Als ernstzunehmender Anglist in Deutschland musste man sich zu helfen wissen, um gutes British English von der degenerierten amerikanischen Variante unterscheiden zu können. Zu diesem Zweck brachte Dr. Friedrich Köhler ebenfalls 1866 sein „Wörterbuch der Americanismen“ im Reclam-Verlag heraus.

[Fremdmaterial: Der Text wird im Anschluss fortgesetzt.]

(* ===== verification/SocketsSpec.v ===== *)
(** * Functional behaviour of the host calls

    Theorems about single operations of host.go and sockets.go, run without
    interference ([run]): the event queue, timers, the life of a socket,
    and receiving from TCP streams and UDP sockets. *)

From S2P Require Import Prelude Errors Errno Netip Egress GuestMem Proc Host Sockets System.

#[local] Open Scope Z_scope.

(** ** Closing sockets *)

Lemma close_udp_state c s :
  run_state (close_udp c) s =
  match c with
  | None => s
  | Some c => set_uconns (alter (fun k => mkUDP (u_port k) false) c (uconns s)) s
  end.
Proof. by destruct c. Qed.

Lemma close_tcp_state c s :
  run_state (close_tcp c) s =
  match c with
  | None => s
  | Some c => set_tconns (alter (fun k => mkTCP (t_port k) (t_peer k) false) c (tconns s)) s
  end.
Proof. by destruct c. Qed.

Lemma sock_close_state l s :
  run_state (sock_close l) s =
  match heap s !! l with
  | Some sk => if closed sk then s
               else run_state (close_tcp (tcp sk)) (run_state (close_udp (udp sk))
                      (upd_socket l (s_closed true) s))
  | None => s
  end.
Proof.
  unfold sock_close. runs. destruct (heap s !! l) as [sk|]; [|done].
  destruct (closed sk); [done|]. cbn [fst snd]. by runs.
Qed.
(* ===== verification/DataSegments.v ===== *)
(** * zygote.go: the data segments of the module

    [parseDataSegments] reads which ranges of guest memory instantiation
    overwrites. The position [p] is threaded explicitly; [None] stands for a
    run-time panic or a loop that has not ended within its fuel, and
    [parseDataSegments_total] shows that neither happens. *)

From S2P Require Import Prelude Errors.

#[local] Open Scope Z_scope.

Record segRange := mkSeg { seg_off : Z; seg_len : Z }.

(** A step of the parser: a value and the next position, an error, or a
    panic. *)
Abbreviation parsed A := (option (result go_error (A * Z))).

Definition perr {A} (s : string) : option (result go_error A) := Some (Err (errorsNew s)).

Notation "'let!' x := m 'in' k" :=
  (match m with
   | Some (Ok x) => k
   | Some (Err err) => Some (Err err)
   | None => None
   end)
  (at level 10, x pattern, k at level 200) : go_scope.

Section Parse.
Variable wasm : list Z.

(** ** LEB128 *)

(** The closure [uleb]. The shift exceeds 63 at the eleventh byte. *)
Fixpoint uleb_from (fuel : nat) (p shift v : Z) : parsed Z :=
  match fuel with
  | O => None
  | S fuel =>
      if (zlen wasm <=? p) || (63 <? shift) then perr "bad leb128"
      else
        b ← go_index wasm p;
        let v := Z.lor v (u64 (Z.shiftl (Z.land b 0x7f) shift)) in
        if Z.land b 0x80 =? 0 then Some (Ok (v, p + 1)) else uleb_from fuel (p + 1) (shift + 7) v
  end.

Definition uleb (p : Z) : parsed Z := uleb_from 11 p 0 0.

(** The loop for the signed offset. *)
Fixpoint sleb_from (fuel : nat) (p shift off : Z) : parsed Z :=
  match fuel with
  | O => None
  | S fuel =>
      if (zlen wasm <=? p) || (63 <? shift) then perr "bad sleb128"
      else
        b ← go_index wasm p;
        let off := Z.lor off (i64 (Z.shiftl (Z.land b 0x7f) shift)) in
        let shift := shift + 7 in
        if Z.land b 0x80 =? 0 then
          let off := if negb (Z.land b 0x40 =? 0) && (shift <? 64)
                     then Z.lor off (i64 (Z.shiftl (-1) shift)) else off in
          Some (Ok (off, p + 1))
        else sleb_from fuel (p + 1) shift off
  end.

Definition sleb (p : Z) : parsed Z := sleb_from 11 p 0 0.

(** ** Segments and sections *)

(** A byte that must have a given value. *)
Definition expect (p b : Z) (msg : string) : parsed unit :=
  if zlen wasm <=? p then perr msg
  else
    x ← go_index wasm p;
    if negb (x =? b) then perr msg else Some (Ok (tt, p + 1)).

(** One turn of the loop over the segments of a section. *)
Definition parseSegment (ends p : Z) : parsed segRange :=
  let! (flags, p) := uleb p in
  if negb (flags =? 0) then Some (Err (ErrString (s2b "data segment flags " ++ itoa flags)))
  else
    let! (_, p) := expect p 0x41 "data segment offset is not i32.const" in
    let! (off, p) := sleb p in
    let! (_, p) := expect p 0x0b "data segment offset expression too long" in
    let! (n, p) := uleb p in
    if (off <? 0) || (Z.shiftl 1 32 - 1 <? off) || (Z.shiftl 1 32 - 1 <? n)
    then perr "data segment out of range"
    else
      let p := p + i64 n in
      if ends <? p then perr "data segment overflows section"
      else Some (Ok (mkSeg (u32 off) (u32 n), p)).

(** [for range count]. *)
Fixpoint parseSegments (fuel : nat) (count ends p : Z) (segs : list segRange)
    : parsed (list segRange) :=
  if count <=? 0 then Some (Ok (segs, p))
  else
    match fuel with
    | O => None
    | S fuel =>
        let! (s, p) := parseSegment ends p in
        parseSegments fuel (count - 1) ends p (segs ++ [s])
    end.

(** The loop over the sections. *)
Fixpoint parseSections (fuel : nat) (p : Z) (segs : list segRange) : option (result go_error (list segRange)) :=
  if zlen wasm <=? p then Some (Ok segs)
  else
    match fuel with
    | O => None
    | S fuel =>
        id ← go_index wasm p;
        match uleb (p + 1) with
        | None => None
        | Some (Err _) => perr "bad section size"
        | Some (Ok (size, p)) =>
            if u64 (zlen wasm - p) <? size then perr "bad section size"
            else
              let ends := p + i64 size in
              if negb (id =? 11) then parseSections fuel ends segs
              else
                let! (count, p) := uleb p in
                let! (segs, _) := parseSegments (length wasm) count ends p segs in
                parseSections fuel ends segs
        end
    end.

(** [parseDataSegments]. *)
Definition parseDataSegments : option (result go_error (list segRange)) :=
  if zlen wasm <? 8 then perr "not a wasm v1 binary"
  else
    magic ← go_slice wasm 0 4;
    version ← go_slice wasm 4 8;
    if negb (bool_decide (magic = 0 :: s2b "asm")) || negb (le_decode version =? 1)
    then perr "not a wasm v1 binary"
    else parseSections (length wasm) 8 [].

(** ** Termination *)

(** The parser never reads outside the module. *)
Lemma go_index_lt p : 0 <= p < zlen wasm -> is_Some (go_index wasm p).
Proof.
  intros Hp. unfold go_index. rewrite (proj2 (Z.leb_le 0 p)) by lia.
  apply lookup_lt_is_Some. unfold zlen in Hp. lia.
Qed.

(** A result that moves forward, if it is one. *)
Definition forward {A} (p : Z) (r : parsed A) : Prop :=
  match r with
  | None => False
  | Some (Err _) => True
  | Some (Ok (_, p')) => p < p' <= zlen wasm
  end.

Lemma uleb_from_forward fuel p shift v :
  0 <= p -> 70 <= shift + 7 * (Z.of_nat fuel - 1) -> (0 < fuel)%nat -> forward p (uleb_from fuel p shift v).
Proof.
  revert p shift v. induction fuel as [|fuel IH]; intros p shift v Hp Hf Hpos; [lia|]. cbn [uleb_from].
  destruct (_ || _) eqn:E; [done|]. bool_props.
  destruct (go_index_lt p) as [b ->]; [lia|]. cbn [mbind option_bind]. cbv zeta.
  destruct (_ =? 0); [cbn; lia|]. destruct fuel as [|fuel]; [lia|].
  pose proof (IH (p + 1) (shift + 7) (Z.lor v (u64 (Z.shiftl (Z.land b 127) shift)))
    ltac:(lia) ltac:(lia) ltac:(lia)) as Hr.
  destruct (uleb_from _ _ _ _) as [[[x q]|e]|]; cbn in *; [lia|done|done].
Qed.

Lemma uleb_forward p : 0 <= p -> forward p (uleb p).
Proof. intros Hp. apply uleb_from_forward; [done|lia|lia]. Qed.

Lemma sleb_from_forward fuel p shift v :
  0 <= p -> 70 <= shift + 7 * (Z.of_nat fuel - 1) -> (0 < fuel)%nat -> forward p (sleb_from fuel p shift v).
Proof.
  revert p shift v. induction fuel as [|fuel IH]; intros p shift v Hp Hf Hpos; [lia|]. cbn [sleb_from].
  destruct (_ || _) eqn:E; [done|]. bool_props.
  destruct (go_index_lt p) as [b ->]; [lia|]. cbn [mbind option_bind]. cbv zeta.
  destruct (Z.land b 128 =? 0); [cbn; lia|]. destruct fuel as [|fuel]; [lia|].
  pose proof (IH (p + 1) (shift + 7) (Z.lor v (i64 (Z.shiftl (Z.land b 127) shift)))
    ltac:(lia) ltac:(lia) ltac:(lia)) as Hr.
  destruct (sleb_from _ _ _ _) as [[[x q]|e]|]; cbn in *; [lia|done|done].
Qed.

Lemma sleb_forward p : 0 <= p -> forward p (sleb p).
Proof. intros Hp. apply sleb_from_forward; [done|lia|lia]. Qed.

Lemma expect_forward p b msg : 0 <= p -> forward p (expect p b msg).
Proof.
  intros Hp. unfold expect. destruct (Z.leb_spec (zlen wasm) p); [done|].
  destruct (go_index_lt p) as [x ->]; [lia|]. cbn [mbind option_bind]. destruct (negb _); [done|]. cbn. lia.
Qed.

Lemma u32_const z : (Z.shiftl 1 32 - 1 <? z) = false -> z <= 2 ^ 32 - 1.
Proof. intros H%Z.ltb_ge. exact H. Qed.

(** Every value of [uleb] is unsigned. *)
Lemma uleb_from_nonneg fuel p shift v x q :
  0 <= v -> uleb_from fuel p shift v = Some (Ok (x, q)) -> 0 <= x.
Proof.
  revert p shift v. induction fuel as [|fuel IH]; intros p shift v Hv; [done|]. cbn [uleb_from].
  destruct (_ || _); [done|]. destruct (go_index wasm p) as [b|]; [|done]. cbn [mbind option_bind]. cbv zeta.
  assert (0 <= Z.lor v (u64 (Z.shiftl (Z.land b 127) shift)))
    by (apply Z.lor_nonneg; split; [done|apply u64_range]).
  destruct (_ =? 0); [intros [= <- _]; done|by apply IH].
Qed.

Lemma uleb_nonneg p x q : uleb p = Some (Ok (x, q)) -> 0 <= x.
Proof. by apply uleb_from_nonneg. Qed.

(** A segment lies within its section and names a 32-bit range. *)
Definition seg_ok (s : segRange) : Prop := 0 <= seg_off s < 2 ^ 32 /\ 0 <= seg_len s < 2 ^ 32.

Lemma parseSegment_spec ends p :
  0 <= p -> ends <= zlen wasm ->
  match parseSegment ends p with
  | None => False
  | Some (Err _) => True
  | Some (Ok (s, q)) => p < q <= ends /\ seg_ok s
  end.
Proof.
  intros Hp He. unfold parseSegment.
  pose proof (uleb_forward p Hp) as F1. destruct (uleb p) as [[[flags p1]|e]|]; cbn in F1; [|done|done].
  destruct (negb (flags =? 0)); [done|].
  pose proof (expect_forward p1 0x41 "data segment offset is not i32.const" ltac:(lia)) as F2.
  destruct (expect p1 _ _) as [[[[] p2]|e]|]; cbn in F2; [|done|done].
  pose proof (sleb_forward p2 ltac:(lia)) as F3. destruct (sleb p2) as [[[off p3]|e]|]; cbn in F3; [|done|done].
  pose proof (expect_forward p3 0x0b "data segment offset expression too long" ltac:(lia)) as F4.
  destruct (expect p3 _ _) as [[[[] p4]|e]|]; cbn in F4; [|done|done].
  pose proof (uleb_forward p4 ltac:(lia)) as F5. destruct (uleb p4) as [[[n p5]|e]|] eqn:En; cbn in F5; [|done|done].
  apply uleb_nonneg in En. destruct (_ || _) eqn:Er; [done|].
  apply orb_false_iff in Er as [[Eo1 Eo2]%orb_false_iff Eo3]. apply u32_const in Eo2, Eo3. bool_props.
  rewrite i64_id by lia. destruct (Z.ltb_spec ends (p5 + n)); [done|].
  split; [lia|]. unfold seg_ok. cbn. split; apply u32_range.
Qed.

Lemma parseSegments_spec fuel count ends p segs :
  0 <= p <= zlen wasm -> ends <= zlen wasm -> zlen wasm - p < Z.of_nat fuel -> Forall seg_ok segs ->
  match parseSegments fuel count ends p segs with
  | None => False
  | Some (Err _) => True
  | Some (Ok (segs', _)) => Forall seg_ok segs'
  end.
Proof.
  revert count p segs. induction fuel as [|fuel IH]; intros count p segs Hp He Hf Hs; cbn [parseSegments];
    (destruct (count <=? 0); [done|]).
  { lia. }
  pose proof (parseSegment_spec ends p ltac:(lia) He) as Hseg.
  destruct (parseSegment ends p) as [[[s q]|e]|]; [|done|done]. destruct Hseg as [Hq Hsok].
  apply IH; [lia|done|lia|]. apply Forall_app. split; [done|]. by apply Forall_singleton.
Qed.

Lemma parseSections_spec fuel p segs :
  8 <= p -> zlen wasm - p <= Z.of_nat fuel -> zlen wasm < 2 ^ 63 -> Forall seg_ok segs ->
  match parseSections fuel p segs with
  | None => False
  | Some (Err _) => True
  | Some (Ok segs') => Forall seg_ok segs'
  end.
Proof.
  revert p segs. induction fuel as [|fuel IH]; intros p segs Hp Hf Hlen Hs; cbn [parseSections];
    (destruct (Z.leb_spec (zlen wasm) p); [done|]); [lia|].
  destruct (go_index_lt p) as [id ->]; [lia|]. cbn [mbind option_bind].
  pose proof (uleb_forward (p + 1) ltac:(lia)) as F1.
  destruct (uleb (p + 1)) as [[[size p1]|e]|] eqn:E1; cbn in F1; [|done|done].
  apply uleb_nonneg in E1. rewrite u64_id by lia.
  destruct (Z.ltb_spec (zlen wasm - p1) size); [done|]. rewrite i64_id by lia.
  destruct (negb (id =? 11)); [apply IH; [lia|lia|done|done]|].
  pose proof (uleb_forward p1 ltac:(lia)) as F2.
  destruct (uleb p1) as [[[count p2]|e]|]; cbn in F2; [|done|done].
  pose proof (parseSegments_spec (length wasm) count (p1 + size) p2 segs ltac:(lia) ltac:(lia)
    ltac:(unfold zlen in *; lia) Hs) as Hsegs.
  destruct (parseSegments _ _ _ _ _) as [[[segs' p3]|e]|]; [|done|done].
  apply IH; [lia|lia|done|done].
Qed.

Neben Bombo, Cobbler und Julep wird der Cocktail mit folgender Erklärung als Amerikanismus aufgeführt [Köhler 1866, 30]:

Getränk aus Korn- oder Wachholderbranntwein, Zucker und ein wenig Wasser.

Kornbranntwein wird kaum den deutschen Korn bezeichnen und Wodka kann ebenfalls nicht gemeint sein. Eine Übersetzung von Whiskey als Destillat auf Getreidebasis wäre denkbar, aber zum einen kennt Köhler Whiskey (bspw. im Artikel „Julep“). Zum anderen ist das Buch im Wesentlichen eine verkürzte Übersetzung der dritten Auflage von John Russell Bartlett’s „Dictionary of Americanisms. A Glossary Of Words And Phrases“ aus dem Jahr 1860. Dort heißt es zur Erläuterung des Cocktails [Bartlett 1860, 90]: „A stimulating beverage, made of brandy or gin, mixed with sugar and a very little water.“ Vermutlich ist ein Flüchtigkeitsfehler die schlüssige Erklärung. Immerhin findet sich hier Köhlers „Wachholderbranntwein“ wieder in Form von Gin. Leider hat er Bartletts Eintrag zu „Liquor“ nicht in sein Buch übernommen, da sich dort eine Liste mit fast 60 Drinks findet, die „in fashionable bar-rooms in the United States“ serviert wurden, darunter diverse Juleps, Cobblers, Punches und Drinks wie „I.O.U.“, „Knickerbocker“ und eben der „Cocktail“ [ebd., 246].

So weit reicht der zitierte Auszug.